You are browsing the archive for Living off the land.

Installers – Interactive Lolbins, Part 2

April 19, 2019 in File Formats ZOO, Living off the land, LOLBins

In my previous post I forgot to mention one important type of installers – Portable Apps.

Their main .exes are signed, and they launch a very specific application from a predictable folder. So, all you have to do is for e.g. Portable Firefox:

  • Drop legitimate signed FirefoxPortable.exe
  • then add App\firefox\firefox.exe of your choice

and then launch the signed portable .exe.

Installers – Interactive Lolbins

April 18, 2019 in File Formats ZOO, Living off the land, LOLBins

This is another way to launch your binary via proxy. It’s very ugly as it generates a lot of noise, but if you have an interactive access to the box, perhaps it could work…

As usual, the idea is simple and is basically a variant of a classic con known as a bait and switch. It will work as long as the installer offers the below final screen at the end of the Installation Wizard (a check box that makes it launch the program):

Note that many installers install to Program Files paths by default, and nowadays these are not accessible to normal users (UAC popup shows up). So to pull this trick off w/o raising a suspicion one could change that destination path to a folder controlled by an attacker e.g. somewhere under c:\users.

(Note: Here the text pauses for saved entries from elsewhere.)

Definition cleanupFiles_settle (filePaths : list path) : list event :=
  map EvUnlinkSettled filePaths.

(** Lines 75-93, for a call that settles: the request or the copy to disk
    fails, or the writer finishes.  A response stream that breaks off
    without an error of the writer leaves the promise pending (there is no
    timeout); such a call, and the request it belongs to, has no run here. *)
Definition downloadFile (w : world) (url : urlval) (targetPath : path) : M path :=
  emit (EvCreateWriteStream targetPath) ;;
  emit (EvHttpGet url) ;;
  lift (axios_get_stream w url) ;;
  lift (pipe_to_disk w targetPath) ;;
  ret targetPath.

Definition dquote : string := String (ascii_of_nat 34) EmptyString.

Definition intro_before : string :=
  "You are a podcast creator. Generate an engaging, interesting, and detailed conversation script between a "
  ++ dquote ++ "Man" ++ dquote ++ " and a " ++ dquote ++ "Woman" ++ dquote
  ++ " about the provided topic. The conversation should be unique and last for approximately ".

Definition intro_after : string :=
  " minutes. Format the output as a JSON array like [{ "
  ++ dquote ++ "speaker" ++ dquote ++ ": " ++ dquote ++ "Man" ++ dquote ++ ", "
  ++ dquote ++ "line" ++ dquote ++ ": " ++ dquote ++ "..." ++ dquote ++ " }, { "
  ++ dquote ++ "speaker" ++ dquote ++ ": " ++ dquote ++ "Woman" ++ dquote ++ ", "
  ++ dquote ++ "line" ++ dquote ++ ": " ++ dquote ++ "..." ++ dquote ++ " }].".

Definition intro (podcastLength : number) : part :=
  TextPart [Lit intro_before; Interp podcastLength; Lit intro_after].
Lemma add_comparison_columns_ext (self' : instance) m period kv ids :
  (forall id, is_Some (m !! id) -> find_period self id = find_period self' id) ->
  forall acc,
    add_comparison_columns E self report_id ids m period kv acc
    = add_comparison_columns E self' report_id ids m period kv acc.
Proof.
  intros Hfind. induction ids as [|id ids IH]; intros [cols content];
    [reflexivity|].
  simpl. destruct (m !! id) as [cv|] eqn:Hm.
  - rewrite <- (Hfind id) by (rewrite Hm; eauto).
    destruct (find_period self id) as [cc|]; [|apply IH].
    destruct (bool_decide _); [apply IH|].
    destruct (add_comparisons _ _ _ _ _ _ _); simpl; [apply IH|reflexivity].
  - destruct (find_period self id), (find_period self' id); apply IH.
Qed.

Lemma populate_skip (self' : instance) m periods :
  i_company_id self' = i_company_id self ->
  i_pivot_date self' = i_pivot_date self ->
  (forall id, is_Some (m !! id) -> find_period self id = find_period self' id) ->
  forall acc,
    populate E self report_id periods m acc
    = populate E self' report_id (List.filter keep periods) m acc.
Proof.
  intros Hc Hp Hfind.
  assert (Hd : forall p, dates_of E self' p = dates_of E self p).
  { intros p. unfold dates_of. rewrite Hc, Hp. reflexivity. }
  induction periods as [|p periods IH]; intros [cols content]; [reflexivity|].
  simpl. unfold resolved_invalid.
  destruct (dates_of E self p) as [d|e] eqn:Hdp; simpl.
  - destruct (valid d) eqn:Hv; simpl.
    + rewrite Hd, Hdp. simpl. rewrite Hv. simpl.
      destruct (m !! ip_id p) as [kv|]; [|reflexivity].
      destruct (add_values _ _) as [content'|e]; simpl; [|reflexivity].
      rewrite <- (add_comparison_columns_ext self' m p kv _ Hfind).
      destruct (add_comparison_columns _ _ _ _ _ _ _ _) as [acc'|e]; simpl;
        [apply IH|reflexivity].
    + apply IH.
  - rewrite Hd, Hdp. reflexivity.
Qed.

Files in this ‘controlled’ folder will most likely not have restrictive ACLs (after being dropped). Once all files are there, but before we launch the final application via GUI, it is at that moment when you have to replace the main executable with your own binary. Then just click Finish and your program of choice will be executed, as if a part of the setup process (and lolbinned since the parent is a signed application).

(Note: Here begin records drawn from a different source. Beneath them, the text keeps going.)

(** * Financial scam detector: signal extraction and risk fusion

    A shallow embedding of the Python back end
    ([backend/detectors/risk_scorer.py], [backend/utils/domain_checker.py],
    [backend/detectors/email_phishing_detector.py],
    [backend/detectors/url_phishing_detector.py]) and the properties its
    specification states about it.

    Conventions of the embedding.
    - Python [float]s are exact rationals ([Q]); decimal literals of the
      source are the same decimal literals here, arithmetic is exact and
      equality of numbers is [Qeq].
    - Python [str]s are [string]s of 8-bit characters; case folding and the
      character classes act on the ASCII range.
    - A Python [dict] with string keys is a [gmap string _]; the [weights]
      table, which the source iterates, is an association list in insertion
      order.
    - An exception is a value [Raise e] of the [result] monad, sequenced
      with [let! x := m in k].
    - What the code calls outside this repository ([whois.whois],
      [datetime.now], [urllib.parse.urlparse], [numpy.log2], the optional
      ML models) is a [Variable] of the section that embeds the caller. *)

From Stdlib Require Import QArith Qminmax Lqa String Ascii List ZArith Lia.
From stdpp Require Import gmap strings list fin_maps.

Open Scope string_scope.

(** ** Python values, exceptions *)

Module Py.

Inductive exn : Type :=
| TypeError
| KeyError (key : string)
| ValueError
| IndexError
| ZeroDivisionError
| UnboundLocalError
| LookupFailure.

Inductive result (A : Type) : Type :=
| Ok (a : A)
| Raise (e : exn).
Arguments Ok {A} a.
Arguments Raise {A} e.

Definition bind {A B} (m : result A) (k : A -> result B) : result B :=
  match m with
  | Ok a => k a
  | Raise e => Raise e
  end.

(** [Optional[float]]: the values a signal dictionary holds. *)
Inductive optfloat : Type :=
| PyNone
| PyFloat (q : Q).

Definition is_not_None (v : optfloat) : bool :=
  match v with
  | PyNone => false
  | PyFloat _ => true
  end.

(** [a > b] and [a >= b] on floats. *)
Definition Qgtb (a b : Q) : bool := negb (Qle_bool a b).
Definition Qgeb (a b : Q) : bool := Qle_bool b a.

(** [min(a, b)]: Python returns the first argument unless the second is
    strictly smaller. *)
Definition py_min (a b : Q) : Q := if Qgtb a b then b else a.

(** [v > c] where [v] may be [None]: comparing [None] with a float is a
    [TypeError] in Python 3. *)
Definition gt_float (v : optfloat) (c : Q) : result bool :=
  match v with
  | PyFloat q => Ok (Qgtb q c)
  | PyNone => Raise TypeError
  end.

(** [d.get(key)]: the value under [key], [None] when the key is missing. *)
Definition dict_get (d : gmap string optfloat) (key : string) : optfloat :=
  match d !! key with
  | Some v => v
  | None => PyNone
  end.

(** [d.get(key, default)]: the default only replaces a missing key; a key
    that is present with value [None] yields [None]. *)
Definition dict_get_default (d : gmap string optfloat) (key : string)
           (default : Q) : optfloat :=
  match d !! key with
  | Some v => v
  | None => PyFloat default
  end.

(** [l.append(x)] *)
Definition append {A} (l : list A) (x : A) : list A := (l ++ [x])%list.

(** [d.values()] *)
Definition dict_values (d : gmap string optfloat) : list optfloat :=
  (map_to_list d).*2.

End Py.

Import Py.

Notation "'let!' x ':=' m 'in' k" := (bind m (fun x => k))
  (at level 10, x pattern, m at level 100, k at level 200).

(** ** [detectors/risk_scorer.py] *)

Module RiskScorer.

(** [self.weights], in insertion order. *)
Definition weights : list (string * Q) :=
  [ ("websiteTrust", 0.25%Q);
    ("urlPhishing", 0.20%Q);
    ("financialIntent", 0.30%Q);
    ("otpMisuse", 0.15%Q);
    ("upiScam", 0.10%Q) ].

Record verdict : Type := mk_verdict {
  risk_score : Q;
  risk_level : string;
  explanation : string;
  confidence : Q
}.

(** Lines 60-64: the normalized value of a signal, [1.0 - value] for
    [websiteTrust] and the value itself for the others. *)
Definition normalized_value (signal_name : string) (signal_value : Q) : Q :=
  if String.eqb signal_name "websiteTrust"
  then (1.0 - signal_value)%Q
  else signal_value.

(** One iteration of [for signal_name, weight in self.weights.items()];
    the state is [(total_score, total_weight)]. *)
Definition accumulate (signals : gmap string optfloat)
           (acc : Q * Q) (item : string * Q) : Q * Q :=
  let '(total_score, total_weight) := acc in
  let '(signal_name, weight) := item in
  match dict_get signals signal_name with
  | PyFloat signal_value =>
      let normalized := normalized_value signal_name signal_value in
      ((total_score + normalized * weight)%Q, (total_weight + weight)%Q)
  | PyNone => acc
  end.

Definition weighted_totals (w : list (string * Q))
           (signals : gmap string optfloat) : Q * Q :=
  fold_left (accumulate signals) w (0.0%Q, 0.0%Q).

(** Lines 69-71: [total_score / total_weight] behind its guard; the
    initial [risk_score] is [0.0]. *)
Definition average (totals : Q * Q) : Q :=
  let '(total_score, total_weight) := totals in
  if Qgtb total_weight 0 then (total_score / total_weight)%Q else 0.0%Q.

(** Lines 52-77: the weighted average over the signals that are not
    [None], then the financial-intent multiplier. *)
Definition fused_score (w : list (string * Q))
           (signals : gmap string optfloat) : result Q :=
  let score0 := average (weighted_totals w signals) in
  let! amplify := gt_float (dict_get_default signals "financialIntent" 0) 0.5%Q in
  Ok (if amplify then py_min (score0 * 1.3)%Q 1.0%Q else score0).

Definition _generate_explanation (risk_level : string)
           (signals : gmap string optfloat) : result string :=
  if String.eqb risk_level "high" then
    let explanation := "⚠️ HIGH RISK - DO NOT PROCEED. " in
    let! upi := gt_float (dict_get_default signals "upiScam" 0) 0.7%Q in
    let! detail :=
      (if upi then Ok "This appears to be a UPI scam. "
       else
         let! otp := gt_float (dict_get_default signals "otpMisuse" 0) 0.7%Q in
         if otp
         then Ok "This site is asking for sensitive information but is not trustworthy. "
         else
           let! url := gt_float (dict_get_default signals "urlPhishing" 0) 0.7%Q in
           if url then Ok "The URL shows strong phishing indicators. "
           else Ok "") in
    Ok (explanation ++ detail ++ "We strongly recommend leaving this website.")
  else if String.eqb risk_level "medium" then
    let explanation := "⚠️ CAUTION ADVISED. " in
    let! fin := gt_float (dict_get_default signals "financialIntent" 0) 0.5%Q in
    let detail := if fin then "This page involves financial activity. " else "" in
    Ok (explanation ++ detail ++ "Verify the website authenticity before proceeding.")
  else Raise UnboundLocalError.

(** [sum(1 for v in signals.values() if v is not None)] *)
Definition available_signals (signals : gmap string optfloat) : nat :=
  length (filter (fun v => is_not_None v = true) (dict_values signals)).

(** [a / b] on two ints (true division). *)
Definition int_truediv (a b : nat) : result Q :=
  match b with
  | O => Raise ZeroDivisionError
  | S _ => Ok (inject_Z (Z.of_nat a) / inject_Z (Z.of_nat b))%Q
  end.

(** [calculate], for a scorer whose [self.weights] is [w]. *)
Definition calculate_with (w : list (string * Q))
           (signals : gmap string optfloat) : result verdict :=
  let! score := fused_score w signals in
  let! (level, expl) :=
    (if Qgeb score 0.7%Q then
       let! e := _generate_explanation "high" signals in Ok ("high", e)
     else if Qgeb score 0.4%Q then
       let! e := _generate_explanation "medium" signals in Ok ("medium", e)
     else Ok ("low", "This page appears safe based on our analysis.")) in
  let! conf := int_truediv (available_signals signals) (length w) in
  Ok (mk_verdict score level expl conf).

Definition calculate : gmap string optfloat -> result verdict :=
  calculate_with weights.

(** The dictionary [app.py] builds from a [RiskScoreRequest]: all five keys,
    [None] for the fields the request left out. *)
Definition request_signals (websiteTrust urlPhishing financialIntent
                            otpMisuse upiScam : optfloat)
  : gmap string optfloat :=
  <["websiteTrust" := websiteTrust]>
  (<["urlPhishing" := urlPhishing]>
  (<["financialIntent" := financialIntent]>
  (<["otpMisuse" := otpMisuse]>
  (<["upiScam" := upiScam]> ∅)))).


(** The five signal names. *)
Definition signal_names : list string := map fst weights.

(** Every float of the bundle lies in [[0,1]]. *)
Definition unit_valued (signals : gmap string optfloat) : Prop :=
  forall k q, signals !! k = Some (PyFloat q) -> (0 <= q <= 1)%Q.

(** [None], or a float of [[0,1]]. *)
Definition unit_optfloat (v : optfloat) : Prop :=
  match v with
  | PyNone => True
  | PyFloat q => (0 <= q <= 1)%Q
  end.

(** A signal bundle: keys among the five names, each holding [None] or a
    float of [[0,1]]. *)
Definition signal_bundle (signals : gmap string optfloat) : Prop :=
  dom signals ⊆ list_to_set signal_names /\ unit_valued signals.

Definition nonneg_weights (w : list (string * Q)) : Prop :=
  Forall (fun item => (0 <= snd item)%Q) w.

(** The entries of the whole mapping whose value is not [None]. *)
Definition not_None_entries (signals : gmap string optfloat)
  : gmap string optfloat :=
  filter (fun kv : string * optfloat => is_not_None kv.2 = true) signals.

End RiskScorer.

(** ** Operations of [str] *)

Module Str.

Definition is_upper (c : ascii) : bool :=
  let n := nat_of_ascii c in (65 <=? n)%nat && (n <=? 90)%nat.
Definition is_lower (c : ascii) : bool :=
  let n := nat_of_ascii c in (97 <=? n)%nat && (n <=? 122)%nat.
Definition is_digit (c : ascii) : bool :=
  let n := nat_of_ascii c in (48 <=? n)%nat && (n <=? 57)%nat.
Definition is_alpha (c : ascii) : bool := is_upper c || is_lower c.
Definition is_alnum (c : ascii) : bool := is_alpha c || is_digit c.
(** [c.isspace()] on the ASCII range. *)
Definition is_space (c : ascii) : bool :=
  let n := nat_of_ascii c in
  ((9 <=? n)%nat && (n <=? 13)%nat) || ((28 <=? n)%nat && (n <=? 32)%nat).

Definition lower_char (c : ascii) : ascii :=
  if is_upper c then ascii_of_nat (nat_of_ascii c + 32) else c.
Definition upper_char (c : ascii) : ascii :=
  if is_lower c then ascii_of_nat (nat_of_ascii c - 32) else c.

Fixpoint map_chars (f : ascii -> ascii) (s : string) : string :=
  match s with
  | EmptyString => EmptyString
  | String c s' => String (f c) (map_chars f s')
  end.

(** [s.lower()], [s.upper()] *)
Definition lower : string -> string := map_chars lower_char.
Definition upper : string -> string := map_chars upper_char.

(** [sub in s] *)
Fixpoint contains (sub s : string) : bool :=
  if String.prefix sub s then true
  else match s with
       | EmptyString => false
       | String _ s' => contains sub s'
       end.

(** [s.count(c)] for a one-character [c] *)
Fixpoint count (c : ascii) (s : string) : Z :=
  match s with
  | EmptyString => 0
  | String c' s' => (if Ascii.eqb c c' then 1 else 0) + count c s'
  end.

(** [len(s)] *)
Definition len (s : string) : Z := Z.of_nat (String.length s).

(** [s.split(c)] for a one-character separator: never empty. *)
Fixpoint split (c : ascii) (s : string) : list string :=
  match s with
  | EmptyString => [EmptyString]
  | String c' s' =>
      if Ascii.eqb c c' then EmptyString :: split c s'
      else match split c s' with
           | piece :: rest => String c' piece :: rest
           | [] => [String c' EmptyString]
           end
  end.

(** [s.replace(old, new)] for a non-empty [old]: the occurrences are
    replaced from the left and do not overlap; [skip] counts the characters
    of an occurrence still to be dropped. *)
Fixpoint replace_from (old new : string) (skip : nat) (s : string) : string :=
  match s with
  | EmptyString => EmptyString
  | String c s' =>
      match skip with
      | S k => replace_from old new k s'
      | O =>
          if String.prefix old s
          then new ++ replace_from old new (String.length old - 1) s'
          else String c (replace_from old new O s')
      end
  end.
Definition replace (old new s : string) : string := replace_from old new O s.

Fixpoint lstrip (s : string) : string :=
  match s with
  | EmptyString => EmptyString
  | String c s' => if is_space c then lstrip s' else s
  end.
Fixpoint rstrip (s : string) : string :=
  match s with
  | EmptyString => EmptyString
  | String c s' =>
      match rstrip s' with
      | EmptyString => if is_space c then EmptyString else String c EmptyString
      | t => String c t
      end
  end.
(** [s.strip()] *)
Definition strip (s : string) : string := rstrip (lstrip s).

(** [sep.join(l)] *)
Definition join (sep : string) (l : list string) : string := String.concat sep l.

(** [s[:n]] *)
Definition take (n : nat) (s : string) : string := String.substring 0 n s.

There are possibly other variants of this – ones that involve swapping DLLs that often are registered or unregistered by the setup programs. This may require winning a race condition though (you need to swap the DLL after it’s written to disk, but before the DLL loading happens). And yet another variant could just swap the existing (installed) uninstaller program and then run Setup program to ‘uninstall’ the application…

It’s superlame and unpractical. But sometimes it’s the stupid things that work best.